Review of a case of Down syndrome T-ALL with complex karyotype and treatment response
This publication is a narrative review and case report describing a single 7-year-old boy with Down syndrome and T-cell acute lymphoblastic leukemia. The review's scope is to characterize this rare clinical entity and discuss treatment.
The authors report that the patient's leukemia had a complex karyotype with translocation t(1;14)(p32;q11) and deletion of chromosome 9p. RNA sequencing was negative for a fusion transcript, and pathogenic variants were found in NOTCH1 and FBXW7. The patient received chemotherapy according to the AIEOP-BFM ALL 2017 study protocol and achieved a favorable response with minimal residual disease negativity after 15 months of follow-up.

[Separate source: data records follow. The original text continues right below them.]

Definition delete_action (dj : ScheduleJob) : scheduleAction :=
  MkAction ADelete dj.(job_ID) dj
    (MkFinding sectionSchedule (job_path dj.(job_ID)) (VStr "absent") (VStr "present")).

Definition delete_pass (owned : list (ScheduleJob * bool)) : list scheduleAction :=
  delete_action <$> (filter (λ jf, jf.2 = false) owned).*1.

Definition owned_jobs (deviceJobs : list ScheduleJob) : list ScheduleJob :=
  filter (λ j, isUpdateJob j = false) deviceJobs.

Definition scheduleActions (section : option ScheduleSection)
  (deviceJobs : list ScheduleJob) : list scheduleAction :=
  match section with
  | None => []
  | Some sec =>
      let ownedJobs := owned_jobs deviceJobs in
      let '(updates, matched, flags) :=
        first_pass sec.(sched_Jobs) ((λ j, (j, false)) <$> ownedJobs) in
      updates ++ create_pass 0 sec.(sched_Jobs) matched ++ delete_pass flags
  end.
End Schedule.

#[global] Arguments specIsUpdateJob : simpl never.
#[global] Arguments isUpdateJob : simpl never.
#[global] Arguments hasNonStableUpdateCall : simpl never.

(** ** Firmware: findings and plan agree *)

(** A job that satisfies the firmware section, or is outside it. *)
Definition firmware_ok (want : bool) (j : ScheduleJob) : bool :=
  negb (isUpdateJob j) ||
  (want && j.(job_Enable) && negb (hasNonStableUpdateCall j)).

(** A job that keeps the device on stable firmware. *)
Definition firmware_compliant (want : bool) (j : ScheduleJob) : bool :=
  isUpdateJob j && want && j.(job_Enable) && negb (hasNonStableUpdateCall j).

Lemma firmware_job_finding_nil want j :
  firmware_job_finding want j = [] ↔ firmware_ok want j = true.
Proof.
  unfold firmware_job_finding, firmware_ok.
  destruct (isUpdateJob j), (hasNonStableUpdateCall j), want, (job_Enable j); simpl; done.
Qed.

Lemma firmwareOffenders_spec want jobs :
  firmwareOffenders want jobs =
  (job_ID <$> filter (λ j, firmware_ok want j = false) jobs,
   existsb (firmware_compliant want) jobs).
Proof.
  induction jobs as [|j jobs IH]; simpl; [done|].
  rewrite filter_cons, IH.
  assert (Hok : firmware_ok want j = negb (isUpdateJob j) ||
    (want && job_Enable j && negb (hasNonStableUpdateCall j))) by done.
  assert (Hc : firmware_compliant want j =
    isUpdateJob j && want && job_Enable j && negb (hasNonStableUpdateCall j)) by done.
  rewrite Hok, Hc. clear Hok Hc.
  destruct (isUpdateJob j), (hasNonStableUpdateCall j), want, (job_Enable j); done.
Qed.

Lemma concat_nil {A} (ls : list (list A)) : concat ls = [] ↔ ∀ l, l ∈ ls → l = [].
Proof.
  induction ls as [|l ls IH]; simpl; [set_solver|].
  rewrite app_nil, IH. set_solver.
Qed.

Lemma firmwareFindings_nil want jobs :
  firmwareFindings want jobs = [] ↔
  (∀ j, j ∈ jobs → firmware_ok want j = true) ∧
  (want = true → ∃ j, j ∈ jobs ∧ firmware_compliant want j = true).
Proof.
  unfold firmwareFindings. rewrite app_nil, concat_nil, firmwareOffenders_spec. simpl. f_equiv.
  - split.
    + intros Hall j Hj. apply firmware_job_finding_nil, Hall, list_elem_of_fmap. eauto.
    + intros Hall l (j & -> & Hj)%list_elem_of_fmap. by apply firmware_job_finding_nil, Hall.
  - destruct want; simpl; [|by split].
    destruct (existsb (firmware_compliant true) jobs) eqn:E; simpl.
    + split; [|done]. intros _ _. apply existsb_exists in E as (j & Hj & Hc).
      exists j. by rewrite list_elem_of_In.
    + split; [done|]. intros Hex. destruct (Hex eq_refl) as (j & Hj & Hc).
      rewrite list_elem_of_In in Hj.
      assert (existsb (firmware_compliant true) jobs = true) by (apply existsb_exists; eauto).
      congruence.
Qed.

(** ** Schedule: content keys *)

Section ScheduleFacts.
Context `{JsonText}.

(** What content matching compares: the timespec and the normalised calls. *)
Abbreviation content := (string * list (string * string))%type.

Definition jkey (j : ScheduleJob) : content :=
  (j.(job_Timespec), (λ c, (c.(sc_Method), normaliseParams c.(sc_Params))) <$> j.(job_Calls)).

Definition skey (s : ScheduleJobSpec) : content :=
  (s.(js_Timespec),
   (λ c, (c.(cs_Method), normaliseParams (default ∅ (spec_params c)))) <$> s.(js_Calls)).

Lemma jobSpecMatchesDevice_key j s :
  jobSpecMatchesDevice j s = bool_decide (jkey j = skey s).
Proof.
  unfold jobSpecMatchesDevice, jkey, skey.
  assert (Hc : ∀ dcs scs, all_calls_match dcs scs = bool_decide (
    ((λ c, (c.(sc_Method), normaliseParams c.(sc_Params))) <$> dcs) =
    ((λ c, (c.(cs_Method), normaliseParams (default ∅ (spec_params c)))) <$> scs))).
  { induction dcs as [|d dcs IH]; intros [|s' scs]; csimpl; [done..|].
    rewrite IH. unfold callsMatch. 
    apply Bool.eq_iff_eq_true. rewrite !andb_true_iff, !bool_decide_eq_true, !String.eqb_eq.
    split; [intros [[-> ->] ->]; done|]. intros [= -> -> ->]. done. }
  rewrite Hc. apply Bool.eq_iff_eq_true.
  rewrite andb_true_iff, !bool_decide_eq_true, String.eqb_eq.
  split; [by intros [-> ->]|]. by intros [= -> ->].
Qed.

(** Specs the section manages. *)
Definition managed (specs : list ScheduleJobSpec) : list ScheduleJobSpec :=
  filter (λ s, specIsUpdateJob s = false) specs.

(** The enable flags declared for content [c], in order. *)
Definition declared (c : content) (specs : list ScheduleJobSpec) : list bool :=
  enableOf <$> filter (λ s, skey s = c) (managed specs).

(** The enable flags the device has for content [c], in order. *)
Definition present (c : content) (owned : list ScheduleJob) : list bool :=
  job_Enable <$> filter (λ j, jkey j = c) owned.

(** The device's jobs are exactly the declared ones, with the declared flags. *)
Definition aligned (specs : list ScheduleJobSpec) (owned : list ScheduleJob) : Prop :=
  ∀ c, present c owned = declared c specs.

(** ** The first pass, with the wanted enable flag kept per matched job *)

Abbreviation flags := (list (ScheduleJob * option bool)).

Definition erase (fl : flags) : list (ScheduleJob * bool) :=
  (λ jo, (jo.1, bool_decide (is_Some jo.2))) <$> fl.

The authors note multiple severe complications and significant treatment modifications due to toxicity. They acknowledge key limitations, stating that this entity remains poorly characterized both genetically and clinically, and there are no standardized guidelines for treating these rare and fragile patients.
The practice relevance is that improved knowledge and characterization of Down syndrome T-ALL might inform clinicians about treatment decision making for this very rare disease. The authors suggest the findings indicate a sporadic leukemogenesis origin, distinct from the pathway associated with B-cell precursor ALL.